Tencent CarbonX backs Quino Energy's flow battery in the Maldives

A Tencent climate grant funds the first commercial deployment of organic flow battery tech on a Pacific island microgrid.

Tencent backs organic flow battery debut in Maldives microgrid

Quino Energy, a San Leandro-based developer of water-based organic flow batteries, has been selected by Tencent's CarbonX programme for a grant to fund a MWh-scale battery system on Himandhoo Island in the Maldives. The award, accepted at a ceremony organised by TED Countdown during London Climate Action Week, marks the first commercial deployment of the company's quinone-based chemistry and pulls together capital and hardware from California, India, China, and a multilateral development bank.

The project is layered into a larger microgrid already taking shape on Himandhoo. Floating photovoltaic generation, financed by the Asian Development Bank, will sit alongside terrestrial PV and lithium-ion batteries being installed under the Maldives government's POISED (Preparing Outer Islands for Sustainable Energy Development) programme. Quino's flow battery adds a third storage layer designed to cut the island's dependence on imported diesel, which currently underpins electricity generation and represents a material cost burden for remote island communities facing both climate vulnerability and volatile fuel supply chains.

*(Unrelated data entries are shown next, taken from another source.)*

(** Unpinning at the end of the area with length 0 passes all checks with an interval
    that ends before it starts: every such call succeeds and allocates another empty
    range, which no page limits, and the next call can do the same. *)
Theorem ashmem_unpin_empty s U lr a ar f l p x : shape s U lr -> areas s !! a = Some ar -> area_file ar = Some f ->
  0 <= size_ ar < 2 ^ 32 -> offset p = PAGE_ALIGN (size_ ar) -> 0 < offset p -> len p = 0 -> fresh s x -> U !! a = Some l ->
  (forall y r, y ∈ l -> ranges s !! y = Some r -> pgend r < offset p / PAGE_SIZE) ->
  exists s' lr' r, ashmem_pin_unpin a ASHMEM_UNPIN (Some p) (Some x) s = Some (0, s') /\
    shape s' (<[a := x :: l]> U) lr' /\ areas s' = areas s /\ ranges s' = <[x := r]> (ranges s) /\
    size (ranges s') = S (size (ranges s)) /\ pgend r < pgstart r /\
    forall y r, y ∈ x :: l -> ranges s' !! y = Some r -> pgend r < offset p / PAGE_SIZE.
Proof.
  intros H Ha Hf Hsz Ho Hpos Hl Hx E Hlow. destruct (page_align_spec _ Hsz) as [Hal1 Hal2]. rewrite <-Ho in Hal1, Hal2.
  assert (1 <= offset p / PAGE_SIZE < 2 ^ 20) as Hpg.
  { change PAGE_SIZE with 4096 in *. pose proof (Z.div_mod (offset p) 4096). lia. }
  set (ps := offset p / PAGE_SIZE) in *.
  destruct (range_alloc_run s U lr a [] l (hd a l) (tail (l ++ [a])) x ASHMEM_NOT_PURGED ps (ps - 1) H E) as (s' & lr' & Hrun & H' & Hr' & Hs');
    [by destruct l|done|by eauto|].
  assert (unpin_walk (S (size (ranges s))) a (hd a l) ps (ps - 1) s = Some (Insert (hd a l), s)) as Hwalk.
  { cbn [unpin_walk]. destruct l as [|y l]; cbn [hd]; [by rewrite Z.eqb_refl|].
    destruct (list_entry s U lr a [] y l H E) as (-> & _ & Hnext). erewrite bind_run by exact Hnext.
    destruct (sh_ranges _ _ _ H _ _ y E) as (r & Hr & _); [set_solver +|]. erewrite bind_run by (by apply get_range_run).
    unfold range_before_page. rewrite (proj2 (Z.ltb_lt _ _)); [done|]. apply (Hlow y r); [set_solver +|done]. }
  exists s', lr', (Range a ps (ps - 1) ASHMEM_NOT_PURGED). split_and!; [|done|apply Hs'|done| |cbn; lia|].
  - rewrite (pin_empty_run s a ar f ASHMEM_UNPIN p (Some x) Ha Hf Hsz (conj Hl Ho)). cbn [pin_op]. fold ps. rewrite u32_small by lia.
    unfold ashmem_unpin. erewrite bind_run by done. cbn [unpin_restart]. erewrite bind_run by done.
    erewrite bind_run by (by eapply list_first). by erewrite bind_run by exact Hwalk.
  - rewrite Hr', map_size_insert_None; [done|]. by destruct (shape_fresh _ _ _ _ H Hx).
  - intros y r Hy. rewrite Hr'. intros [[<- <-]|[Hne Hr]]%lookup_insert_Some; [cbn; lia|]. eapply Hlow; [|done]. set_solver +Hy Hne.
Qed.

(** ** The device as a machine *)
Inductive call :=
  | Open (ret : Z) (alloc : option Z)
  | Release (a : Z)
  | Read (f_read : Z -> Z -> Z * Z) (a n pos : Z)
  | Llseek (f_llseek : Z -> Z -> Z -> Z * Z) (a off origin : Z)
  | Mmap (setup : list Z -> Z -> Z -> Z + Z) (a : Z) (vma : vm_area_struct)
  | Shrink (nr gfp : Z)
  | Ioctl (personality : Z) (capable : bool) (alloc : option Z) (a : Z) (cmd : ashmem_cmd).

Definition exec (c : call) : AM unit :=
  match c with
  | Open ret alloc => ashmem_open ret alloc ;; mret tt
  | Release a => ashmem_release a ;; mret tt
  | Read f_read a n pos => ashmem_read f_read a n pos ;; mret tt
  | Llseek f_llseek a off origin => ashmem_llseek f_llseek a off origin ;; mret tt
  | Mmap setup a vma => ashmem_mmap setup a vma ;; mret tt
  | Shrink nr gfp => ashmem_shrink nr gfp ;; mret tt
  | Ioctl pers cap alloc a cmd => ashmem_ioctl pers cap alloc a cmd ;; mret tt
  end.

(** Calls on open areas, with an allocator that returns unused memory; the argument
    of pinning is not the empty interval at the end of the area. *)
Definition valid s (c : call) : Prop :=
  match c with
  | Open _ alloc => forall x, alloc = Some x -> fresh s x
  | Release a | Read _ a _ _ | Llseek _ a _ _ => is_Some (areas s !! a)
  | Mmap setup a vma => is_Some (areas s !! a) /\ mmap_valid s setup vma
  | Shrink _ _ => True
  | Ioctl _ _ alloc a cmd => exists ar, areas s !! a = Some ar /\ (forall x, alloc = Some x -> fresh s x) /\
      match cmd with
      | ASHMEM_SET_SIZE arg => 0 <= arg < 2 ^ 32
      | ASHMEM_PIN_CMD _ (Some p) => pin_valid ar p
      | _ => True
      end
  end.

Lemma shrink_safe s V lr nr gfp : ash s V lr -> exists ret s' V' lr', ashmem_shrink nr gfp s = Some (ret, s') /\ ash s' V' lr'.
Proof.
  intros Hash. destruct (Z.eqb_spec nr 0) as [->|Hnr]; [unfold ashmem_shrink; cbn; eauto 10|].
  destruct (Z.eqb_spec (Z.land gfp __GFP_FS) 0) as [Hg|Hg].
  - unfold ashmem_shrink. rewrite (proj2 (Z.eqb_neq _ _) Hnr), Hg. cbn. eauto 10.
  - destruct (ashmem_shrink_run s V lr nr gfp Hash Hnr Hg) as (s' & V' & k & -> & Hash' & _). eauto 10.
Qed.

Lemma ioctl_safe s V lr pers cap alloc a cmd : ash s V lr -> valid s (Ioctl pers cap alloc a cmd) ->
  exists r s' V' lr', ashmem_ioctl pers cap alloc a cmd s = Some (r, s') /\ ash s' V' lr'.
Proof.
  intros Hash (ar & Ha & Hal & Hcmd). pose proof Hash as (_ & _ & Hao). destruct cmd; cbn [ashmem_ioctl].
  - destruct (area_file ar) as [f|] eqn:Hf.
    + unfold set_name. rewrite bind_assoc. erewrite bind_run by (by apply get_area_run). rewrite Hf. eexists _, _. eauto.
    + destruct (set_name_run s V lr a ar user Hash Ha Hf) as [Hrun Hash']. erewrite bind_run by exact Hrun. eauto 10.
  - destruct (get_name_safe s a ar room Hao Ha) as (ret & out & ->). eauto 10.
  - erewrite bind_run by (by apply get_area_run). destruct (area_file ar) as [f|] eqn:Hf; [eexists _, _; eauto|].
    erewrite bind_run by done. eexists _, _, V, lr. split; [done|]. by apply ash_keep_name.
  - erewrite bind_run by (by apply get_area_run). eauto 10.
  - destruct (set_prot_mask_run s V lr pers a ar arg Hash Ha) as (ret & s' & Hrun & Hash'). erewrite bind_run by exact Hrun. eauto 10.
  - erewrite bind_run by (by apply get_area_run). eauto 10.
  - destruct (pin_unpin_run s V lr a ar cmd pin alloc Hash Ha Hal) as (ret & s' & V' & lr' & Hrun & Hash').
    { intros p ->. exact Hcmd. }
    erewrite bind_run by exact Hrun. eauto 10.
  - destruct cap; [|eauto 10]. erewrite bind_run by done.
    destruct (shrink_safe s V lr (s32 (lru_count s)) GFP_KERNEL Hash) as (ret & s' & V' & lr' & Hrun & Hash').
    erewrite bind_run by exact Hrun. eauto 10.
  - eauto 10.
Qed.

Lemma exec_safe s V lr c : ash s V lr -> valid s c -> exists s' V' lr', exec c s = Some (tt, s') /\ ash s' V' lr'.
Proof.
  intros Hash Hc. assert (forall A (m : AM A), (exists r s' V' lr', m s = Some (r, s') /\ ash s' V' lr') ->
    exists s' V' lr', (m ;; mret tt) s = Some (tt, s') /\ ash s' V' lr') as Hm.
  { intros A m (r & s' & V' & lr' & Hrun & Hash'). erewrite bind_run by exact Hrun. eauto. }
  destruct c as [ret alloc|a|f_read a n pos|f_llseek a off origin|setup a vma|nr gfp|pers cap alloc a cmd]; cbn [exec]; apply Hm; cbn in Hc.
  - destruct (decide (ret = 0)) as [->|Hret]; [|unfold ashmem_open; rewrite (proj2 (Z.eqb_neq _ _) Hret); cbn; eauto 10].
    destruct alloc as [x|]; [|cbn; eauto 10].
    destruct (ashmem_open_run s V lr x Hash (Hc x eq_refl)) as (s' & -> & Hash' & _). eauto 10.
  - destruct Hc as [ar Ha]. destruct (ashmem_release_run s V lr a ar Hash Ha) as (s' & lr' & -> & Hash' & _). eauto 10.
  - destruct Hc as [ar Ha]. destruct (ashmem_read_run s V lr a ar f_read n pos Hash Ha) as (r & s' & -> & ?). eauto 10.
  - destruct Hc as [ar Ha]. destruct (ashmem_llseek_run s V lr a ar f_llseek off origin Hash Ha) as (r & s' & -> & ?). eauto 10.
  - destruct Hc as [[ar Ha] Hv]. destruct (mmap_run s V lr a ar setup vma Hash Ha Hv) as (ret & vma' & s' & -> & ? & _). eauto 10.
  - by apply (shrink_safe s V lr).
  - by apply (ioctl_safe s V lr).
Qed.

Fixpoint run_calls (cs : list call) : AM unit := match cs with [] => mret tt | c :: cs => exec c ;; run_calls cs end.
Fixpoint valid_run s (cs : list call) : Prop :=
  match cs with [] => True | c :: cs => valid s c /\ forall s', exec c s = Some (tt, s') -> valid_run s' cs end.

(** The device after its initialisation: no areas, and an empty list. *)
Definition ash_init : ashmem := Ash ∅ ∅ ∅ {[ashmem_lru_list := ListHead ashmem_lru_list ashmem_lru_list]} 0 ∅ [].

Lemma ash_init_ok : ash ash_init ∅ [].
Proof.
  split_and!; [exists ∅; split; [split; cbn|]| |split; cbn].
  - by apply lrep_check_ok. - by apply lrep_check_ok.
  - intros a. by rewrite !lookup_empty.
  - intros x r. by rewrite lookup_empty.
  - intros a l x. by rewrite lookup_empty.
  - intros x. split; [set_solver +|]. intros (r & Hr & _). by rewrite lookup_empty in Hr.
  - done.
  - intros x r. by rewrite lookup_empty.
  - apply lookup_empty.
  - intros a. rewrite !lookup_empty. constructor.
  - intros a rs. by rewrite lookup_empty.
  - intros a ar. by rewrite lookup_empty.
  - intros a ar. by rewrite lookup_empty.
  - intros a ar f. by rewrite lookup_empty.
  - intros a b ar br f. by rewrite lookup_empty.
Qed.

Technology and supply chain

The supply chain assembled for Himandhoo is a case study in the fragmented but increasingly internationalised ecosystem around long-duration energy storage. Atri Energy Transition, which led Quino's Series A in October 2025, will manufacture the proprietary organic electrolyte in Pune, India, and provide operations and maintenance support for at least five years post-commissioning. Flow battery hardware comes from Suqian Time Energy Storage, a Chinese manufacturer whose parent company is also party to a Joint Development Agreement with Quino signed earlier this year. The arrangement underlines a broader pattern in the storage industry: chemistry IP increasingly resides in early-stage Western startups, while hardware manufacturing leverage sits with established Asian suppliers.

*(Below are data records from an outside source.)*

(* ===== verification/TimerRun.v ===== *)
(** * The timer wheel: the tick

    [__run_timers] of kernel/timer.c processes the jiffies that have passed one by
    one.  Before each it moves the timers of the higher levels whose span begins down
    to their places ([cascade]); then it takes the list of the jiffy and calls the
    functions of its timers, with the lock released.  While a function runs, it and any
    interrupt can start, change and stop timers; such code is a [prog], a tree of calls
    of the timer interface that can depend on their results.  The abstract timers
    ([spec_run]) know nothing of lists: at each jiffy the timers whose expiry time has
    come are called in some order.  The theorems show that the wheel implements
    them, and that each timer is called exactly at its jiffy. *)
From stdpp Require Import prelude gmap list.
From Stdlib Require Import ZArith Lia ZifyBool.
From S2P Require Import Prelude ListHead ListHeap TimerWheel.
Open Scope Z_scope.

Module TimerRun.
Import Timer.

(** ** Code that uses timers *)
Inductive prog :=
  | Done
  | ModTimer (timer expires_ : Z) (k : Z -> prog)
  | ModTimerPinned (timer expires_ : Z) (k : Z -> prog)
  | ModTimerPending (timer expires_ : Z) (k : Z -> prog)
  | DelTimer (timer : Z) (k : Z -> prog)
  | TimerPending (timer : Z) (k : bool -> prog).

Fixpoint exec (p : prog) : TM unit :=
  match p with
  | Done => mret tt
  | ModTimer x e k => r ← mod_timer x e; exec (k r)
  | ModTimerPinned x e k => r ← mod_timer_pinned x e; exec (k r)
  | ModTimerPending x e k => r ← mod_timer_pending x e; exec (k r)
  | DelTimer x k => r ← del_timer x; exec (k r)
  | TimerPending x k => r ← timer_pending x; exec (k r)
  end.

(** ** The code *)
Section code.
(** The addresses of the list heads [work_list] of [__run_timers] and [tv_list] of
    [cascade] on the stack, and what the timer functions do. *)
Context (work_list tv_list : Z) (handler : Z -> Z -> prog).

Definition stack_alloc (p : Z) : TM unit := modify (λ s, set_lists (<[p := ListHead 0 0]> (lists s)) s).
Definition stack_free (p : Z) : TM unit := modify (λ s, set_lists (delete p (lists s)) s).

Fixpoint cascade_walk (fuel : nat) (timer : Z) : TM unit :=
  match fuel with
  | O => oops
  | S fuel =>
      if timer =? tv_list then mret tt
      else
        tmp ← on_lists (get_next timer);
        t ← get_timer timer;
        s ← get;
        BUG_ON (negb (tbase_get_base (base t) =? tvec_bases s)) ;;
        internal_add_timer timer ;;
        cascade_walk fuel tmp
  end.

(** [cascade(base, &base->tv(n+1), index)] *)
Definition cascade (n : nat) (index : Z) : TM Z :=
  stack_alloc tv_list ;;
  s ← get;
  on_lists (list_replace_init (vec s n index) tv_list) ;;
  first ← on_lists (get_next tv_list);
  cascade_walk (S (size (timers s))) first ;;
  stack_free tv_list ;;
  mret index.

Definition INDEX (s : wheel) (n : Z) : Z := Z.land (Z.shiftr (timer_jiffies s) (TVR_BITS + n * TVN_BITS)) TVN_MASK.

Definition cascade_timers (index : Z) : TM unit :=
  s ← get;
  if negb (index =? 0) then mret tt
  else i ← cascade 1 (INDEX s 0);
  if negb (i =? 0) then mret tt
  else i ← cascade 2 (INDEX s 1);
  if negb (i =? 0) then mret tt
  else i ← cascade 3 (INDEX s 2);
  if negb (i =? 0) then mret tt
  else i ← cascade 4 (INDEX s 3); mret tt.

Definition call_timer_fn (timer fn data_ : Z) : TM unit :=
  s ← get;
  modify (add_called (Call timer fn data_ (u32 (timer_jiffies s - 1)))) ;;
  exec (handler fn data_).

(** [while (!list_empty(head))] *)
Fixpoint run_expired (fuel : nat) : TM unit :=
  match fuel with
  | O => oops
  | S fuel =>
      e ← on_lists (list_empty work_list);
      if (e : bool) then mret tt
      else
        timer ← on_lists (get_next work_list);
        t ← get_timer timer;
        detach_timer timer true ;;
        call_timer_fn timer (function t) (data t) ;;
        run_expired fuel
  end.

(** The body of the loop of [__run_timers]. *)
Definition run_jiffy : TM unit :=
  s ← get;
  let index := Z.land (timer_jiffies s) TVR_MASK in
  cascade_timers index ;;
  modify (λ s, set_timer_jiffies (u32 (timer_jiffies s + 1)) s) ;;
  stack_alloc work_list ;;
  on_lists (list_replace_init (vec s 0 index) work_list) ;;
  run_expired (S (size (timers s))) ;;
  stack_free work_list.

Fixpoint run_timers_loop (fuel : nat) : TM unit :=
  match fuel with
  | O => oops
  | S fuel =>
      s ← get;
      if time_after_eq (jiffies s) (timer_jiffies s) then run_jiffy ;; run_timers_loop fuel
      else mret tt
  end.

Definition __run_timers : TM unit :=
  s ← get; run_timers_loop (S (S (Z.to_nat (u32 (jiffies s - timer_jiffies s))))).

(** [hrtimer_run_pending] is not part of the wheel. *)
Definition run_timer_softirq : TM unit :=
  s ← get; if time_after_eq (jiffies s) (timer_jiffies s) then __run_timers else mret tt.

(** [jiffies] is the low half of [jiffies_64]. *)
Definition do_timer (ticks : Z) : TM unit := modify (λ s, set_jiffies (u32 (jiffies s + ticks)) s).

(** A history: code that uses timers, and ticks with the softirq that follows. *)
Inductive event := Use (p : prog) | Tick (ticks : Z).
Definition run_event (e : event) : TM unit :=
  match e with Use p => exec p | Tick ticks => do_timer ticks ;; run_timer_softirq end.
Fixpoint run_events (es : list event) : TM unit :=
  match es with [] => mret tt | e :: es => run_event e ;; run_events es end.
End code.

(** ** The abstract timers *)
Record spec := Spec {
  sp_now : Z;
  sp_jiffies : Z;
  sp_info : gmap Z timer_list;
  sp_waiting : gmap Z Z;
  sp_todo : gset Z;
  sp_calls : list call;
}.

(** A timer gets an expiry time, or none; it is no longer one of those to be called
    now. *)
Definition sp_set (x : Z) (o : option Z) (A : spec) : spec :=
  Spec (sp_now A) (sp_jiffies A) (sp_info A) (partial_alter (λ _, o) x (sp_waiting A)) (sp_todo A ∖ {[x]}) (sp_calls A).
Definition sp_call (x : Z) (t : timer_list) (A : spec) : spec :=
  Spec (sp_now A) (sp_jiffies A) (sp_info A) (delete x (sp_waiting A)) (sp_todo A ∖ {[x]})
    (sp_calls A ++ [Call x (function t) (data t) (u32 (sp_now A - 1))]).
(** The next jiffy: the timers whose expiry time is not after it are to be called. *)
Definition sp_tick (A : spec) : spec :=
  Spec (u32 (sp_now A + 1)) (sp_jiffies A) (sp_info A) (sp_waiting A)
    (dom (filter (λ p, s32 (p.2 - sp_now A) <= 0) (sp_waiting A))) (sp_calls A).

Definition sp_pending (A : spec) (x : Z) : bool := bool_decide (is_Some (sp_waiting A !! x)).
Definition sp_slack (A : spec) (x : Z) : Z := match sp_info A !! x with Some t => slack t | None => 0 end.

Fixpoint sp_exec (p : prog) (A : spec) : spec :=
  match p with
  | Done => A
  | ModTimer x e k =>
      let r := if sp_pending A x then 1 else 0 in
      sp_exec (k r) (if bool_decide (sp_waiting A !! x = Some e) then A
                     else sp_set x (Some (apply_slack (sp_jiffies A) (sp_slack A x) e)) A)
  | ModTimerPinned x e k =>
      let r := if sp_pending A x then 1 else 0 in
      sp_exec (k r) (if bool_decide (sp_waiting A !! x = Some e) then A else sp_set x (Some e) A)
  | ModTimerPending x e k =>
      if sp_pending A x then sp_exec (k 1) (sp_set x (Some e) A) else sp_exec (k 0) A
  | DelTimer x k => if sp_pending A x then sp_exec (k 1) (sp_set x None A) else sp_exec (k 0) A
  | TimerPending x k => sp_exec (k (sp_pending A x)) A
  end.

(** The code uses timers that are set up, and expiry times of the right width. *)
Fixpoint prog_ok (known : Z -> Prop) (p : prog) : Prop :=
  match p with
  | Done => True
  | ModTimer x e k | ModTimerPinned x e k | ModTimerPending x e k =>
      known x /\ 0 <= e < 2 ^ 32 /\ forall r, prog_ok known (k r)
  | DelTimer x k => known x /\ forall r, prog_ok known (k r)
  | TimerPending x k => known x /\ forall r, prog_ok known (k r)
  end.

Section spec.
Context (handler : Z -> Z -> prog).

Quino CEO Eugene Beh noted that the project "showcases how Quino's technology will continue to enable cooperation between parties from across the world to rapidly advance the next generation of flow batteries." The Himandhoo deployment is positioned as proof-of-concept for a chemistry that the company says offers fire safety and local manufacturability advantages over lithium-ion at grid scale, claims that carry promotional weight, though the technology's Harvard University origins lend some academic credibility.

Cross-sector and capital landscape read-across

The convergence angle here is less about a single breakthrough than about a capital architecture that is becoming structurally significant. Tencent's CarbonX programme, now in its second phase, is channelling Big Tech balance-sheet capital into long-duration storage and carbon removal at the pilot stage, a funding tier that traditional climate-tech VC has historically found difficult to price. By occupying that early-commercial gap, CarbonX is doing what sovereign wealth funds have done in AI infrastructure: backstopping risk that commercial investors won't underwrite at the critical demonstration moment.

For cross-sector strategists, the Maldives deployment is also a data point in the emerging "island resilience" infrastructure market. Climate-exposed archipelago states, across the Indian Ocean, the Pacific, and the Caribbean, represent a concentrated demand pool for modular, non-lithium storage that can be locally maintained without a specialist cold chain. Multilateral development banks, including the Asian Development Bank, are already co-financing the surrounding infrastructure, creating a blended-finance template that other storage developers and their investors will be watching. Atri Energy Transition's S. Kishore described the CarbonX selection as "an endorsement of organic electrolyte chemistry," suggesting that grant programmes at this stage function less as pure philanthropy and more as de-risking signals for the next funding round.

Quino's recent momentum supports that reading. In the past 18 months the company has closed its Series A, secured a USD 10 million grant from the California Energy Commission, and received USD 5 million from the US Department of Energy's CiFER programme for a 5 MWh deployment in Southern California. The Himandhoo project adds an international commercial reference site to a domestic funding stack, exactly the combination that positions an early-stage storage company for a Series B conversation with infrastructure-focused capital.